#### Supplied records ####

(** * Shallow embedding of the SVSM backup protocol

    Sources embedded:
    - kernel/src/protocols/backup.rs : the snapshot controller, frame copy,
      restore primitives and the request dispatcher;
    - kernel/src/mm/ptguards.rs : [PerCPUPageMappingGuard::create] and [create_4k];
    - kernel/src/mm/set.rs : the address-set registry over a [BTreeSet];
    - kernel/src/platform/snp.rs : [get_page_encryption_masks];
    - src/stage2.rs : the page-mapping and validation loops of the stage-2
      loader and [stage2_main].

    Modelling choices.
    - [PhysAddr] is a [Z]; [PhysAddr + usize] and [PhysAddr - PhysAddr]
      wrap modulo 2^64 ([pa_add], [pa_sub]).
    - The per-CPU window handed out by a mapping guard is modelled as the
      identity onto the physical range: [read_u8 (virt + i)] reads the guest
      byte at [paddr + i] and a store through the window writes guest memory.
    - The external collaborators (virtual-range allocation and page-table
      mapping, the fallible byte reader, the writable-physical-address
      oracle, the RMP primitive) are oracles of an environment [Env].
    - The page allocator is a count of free frames.
    - The process-wide statics (the two address sets, BACKUP_PAGES,
      ZERO_PAGES and BACKUP_CREATED) are fields of an explicit state [St],
      threaded through a small state/error monad with a panic outcome for
      failed assertions.
    - A ghost event log records every frame-copy invocation, every mapping
      created and every RMP write-protect. *)

From Stdlib Require Import ZArith List Bool Lia Sorting.Sorted.
Import ListNotations.
Open Scope Z_scope.

(** ** Constants (crate::types, crate::mm::virtualrange) *)

Definition PAGE_SIZE : Z := 4096.
Definition PAGE_SIZE_2M : Z := 2097152.
Definition VIRT_ALIGN_4K : Z := 0.
Definition VIRT_ALIGN_2M : Z := 9.

Definition SVSM_FULL_BACKUP : Z := 0.
Definition SVSM_RESTORE : Z := 1.
Definition SVSM_ENABLE_COPY_ON_WRITE : Z := 2.

(** ** Addresses *)

Definition WORD : Z := 2 ^ 64.

(** [PhysAddr + usize] *)
Definition pa_add (p n : Z) : Z := (p + n) mod WORD.
(** [PhysAddr - PhysAddr] (a [usize]) *)
Definition pa_sub (e s : Z) : Z := (e - s) mod WORD.

Inductive PageSize := Regular | Huge.

Definition PageSize_eqb (a b : PageSize) : bool :=
  match a, b with
  | Regular, Regular | Huge, Huge => true
  | _, _ => false
  end.

(** ** Errors (crate::error, crate::protocols::errors) *)

Inductive SvsmError := Mem | Mapping | InvalidAddress | Rmp.

Inductive SvsmResultCode := UNSUPPORTED_CALL | INVALID_PARAMETER.

Inductive SvsmReqError :=
| RequestError (c : SvsmResultCode)
| FatalError (e : SvsmError).

Definition unsupported_call : SvsmReqError := RequestError UNSUPPORTED_CALL.

(** ** State *)

Record MemPage4K := { phys_addr : Z; data : list Z }.

Inductive Event :=
| EvCopy (paddr : Z)                 (* an invocation of backup_4k_page *)
| EvMap (start end_ : Z) (huge : bool) (* a mapping guard created *)
| EvRmp (vaddr : Z) (size : PageSize). (* rmp_set_read_only performed *)

Record St := {
  mem : Z -> Z;                          (* guest physical memory, bytewise *)
  free_frames : nat;                     (* page allocator *)
  pages_to_backup : list (Z * PageSize); (* PAGES_TO_BACKUP's BTreeSet *)
  pages_to_clear : list (Z * PageSize);  (* PAGES_TO_CLEAR's BTreeSet *)
  backup_pages : list MemPage4K;         (* BACKUP_PAGES *)
  zero_pages : list Z;                   (* ZERO_PAGES *)
  backup_created : bool;                 (* BACKUP_CREATED *)
  events : list Event
}.

Definition set_mem (m : Z -> Z) (s : St) : St :=
  {| mem := m; free_frames := free_frames s; pages_to_backup := pages_to_backup s;
     pages_to_clear := pages_to_clear s; backup_pages := backup_pages s;
     zero_pages := zero_pages s; backup_created := backup_created s;
     events := events s |}.

Definition set_free_frames (n : nat) (s : St) : St :=
  {| mem := mem s; free_frames := n; pages_to_backup := pages_to_backup s;
     pages_to_clear := pages_to_clear s; backup_pages := backup_pages s;
     zero_pages := zero_pages s; backup_created := backup_created s;
     events := events s |}.

Definition set_backup_pages (l : list MemPage4K) (s : St) : St :=
  {| mem := mem s; free_frames := free_frames s; pages_to_backup := pages_to_backup s;
     pages_to_clear := pages_to_clear s; backup_pages := l;
     zero_pages := zero_pages s; backup_created := backup_created s;
     events := events s |}.

Definition set_zero_pages (l : list Z) (s : St) : St :=
  {| mem := mem s; free_frames := free_frames s; pages_to_backup := pages_to_backup s;
     pages_to_clear := pages_to_clear s; backup_pages := backup_pages s;
     zero_pages := l; backup_created := backup_created s;
     events := events s |}.

Definition set_backup_created (b : bool) (s : St) : St :=
  {| mem := mem s; free_frames := free_frames s; pages_to_backup := pages_to_backup s;
     pages_to_clear := pages_to_clear s; backup_pages := backup_pages s;
     zero_pages := zero_pages s; backup_created := b;
     events := events s |}.

Definition add_event (e : Event) (s : St) : St :=
  {| mem := mem s; free_frames := free_frames s; pages_to_backup := pages_to_backup s;
     pages_to_clear := pages_to_clear s; backup_pages := backup_pages s;
     zero_pages := zero_pages s; backup_created := backup_created s;
     events := events s ++ [e] |}.

(** ** Environment: the external collaborators *)

Record Env := {
  (* virt_alloc_range_{2m,4k} or map_region_{2m,4k} fails for this range *)
  map_fails : bool -> Z -> Z -> bool;
  (* read_u8 faults on this byte *)
  read_fault : Z -> bool;
  writable_phys_addr : Z -> bool;
  (* rmp_set_read_only fails *)
  rmp_fails : Z -> PageSize -> bool
}.

(** ** A state/error monad with a panic outcome *)

Inductive outcome (E A : Type) :=
| Ok (a : A)
| Err (e : E)
| Panic.
Arguments Ok {E A} a.
Arguments Err {E A} e.
Arguments Panic {E A}.

Definition M (E A : Type) := St -> outcome E A * St.

Definition ret {E A} (a : A) : M E A := fun s => (Ok a, s).

Definition bind {E A B} (m : M E A) (k : A -> M E B) : M E B :=
  fun s =>
    match m s with
    | (Ok a, s') => k a s'
    | (Err e, s') => (Err e, s')
    | (Panic, s') => (Panic, s')
    end.

Definition fail {E A} (e : E) : M E A := fun s => (Err e, s).
Definition panic {E A} : M E A := fun s => (Panic, s).
Definition get {E} : M E St := fun s => (Ok s, s).
Definition modify {E} (f : St -> St) : M E unit := fun s => (Ok tt, f s).

(** The [?] operator across error types, through [From]. *)
Definition map_err {E F A} (f : E -> F) (m : M E A) : M F A :=
  fun s =>
    match m s with
    | (Ok a, s') => (Ok a, s')
    | (Err e, s') => (Err (f e), s')
    | (Panic, s') => (Panic, s')
    end.

Notation "x <- m ;; k" := (bind m (fun x => k))
  (at level 61, m at next level, right associativity).

(** ** kernel/src/mm/ptguards.rs *)

Record PerCPUPageMappingGuard := { mapping : Z; huge : bool }.

Definition virt_addr (g : PerCPUPageMappingGuard) : Z := mapping g.

Definition align_mask (alignment : Z) : Z := Z.shiftl PAGE_SIZE alignment - 1.

Definition create (env : Env) (paddr_start paddr_end alignment : Z)
  : M SvsmError PerCPUPageMappingGuard :=
  let mask := align_mask alignment in
  let size := pa_sub paddr_end paddr_start in
  if negb (Z.land size mask =? 0) then panic else
  if negb (Z.land paddr_start mask =? 0) then panic else
  if negb (Z.land paddr_end mask =? 0) then panic else
  let huge := (Z.land paddr_start (PAGE_SIZE_2M - 1) =? 0)
              && (Z.land paddr_end (PAGE_SIZE_2M - 1) =? 0) in
  if map_fails env huge paddr_start paddr_end then fail Mapping else
  _ <- modify (add_event (EvMap paddr_start paddr_end huge)) ;;
  ret {| mapping := paddr_start; huge := huge |}.

(** [PerCPUPageMappingGuard::create_4k] *)
Definition create_4k (env : Env) (paddr : Z) : M SvsmError PerCPUPageMappingGuard :=
  create env paddr (pa_add paddr PAGE_SIZE) 0.

(** ** Collaborators of the frame copy *)

(** [PageBox::try_new_uninit] *)
Definition try_new_uninit : M SvsmError unit :=
  fun s =>
    match free_frames s with
    | O => (Err Mem, s)
    | S n => (Ok tt, set_free_frames n s)
    end.

(** Dropping a [PageBox] rebuilt with [PageBox::from_raw]. *)
Definition free_frame : M SvsmError unit :=
  modify (fun s => set_free_frames (S (free_frames s)) s).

####

**Work order**.
Would you quote everything above from the line containing "(fun x => k))" down to the line containing "let size := pa_sub paddr_end paddr_start in"? Include both of those lines and nothing else.

**Response for this exercise**.
Notation "x <- m ;; k" := (bind m (fun x => k))
  (at level 61, m at next level, right associativity).

(** ** kernel/src/mm/ptguards.rs *)

Record PerCPUPageMappingGuard := { mapping : Z; huge : bool }.

Definition virt_addr (g : PerCPUPageMappingGuard) : Z := mapping g.

Definition align_mask (alignment : Z) : Z := Z.shiftl PAGE_SIZE alignment - 1.

Definition create (env : Env) (paddr_start paddr_end alignment : Z)
  : M SvsmError PerCPUPageMappingGuard :=
  let mask := align_mask alignment in
  let size := pa_sub paddr_end paddr_start in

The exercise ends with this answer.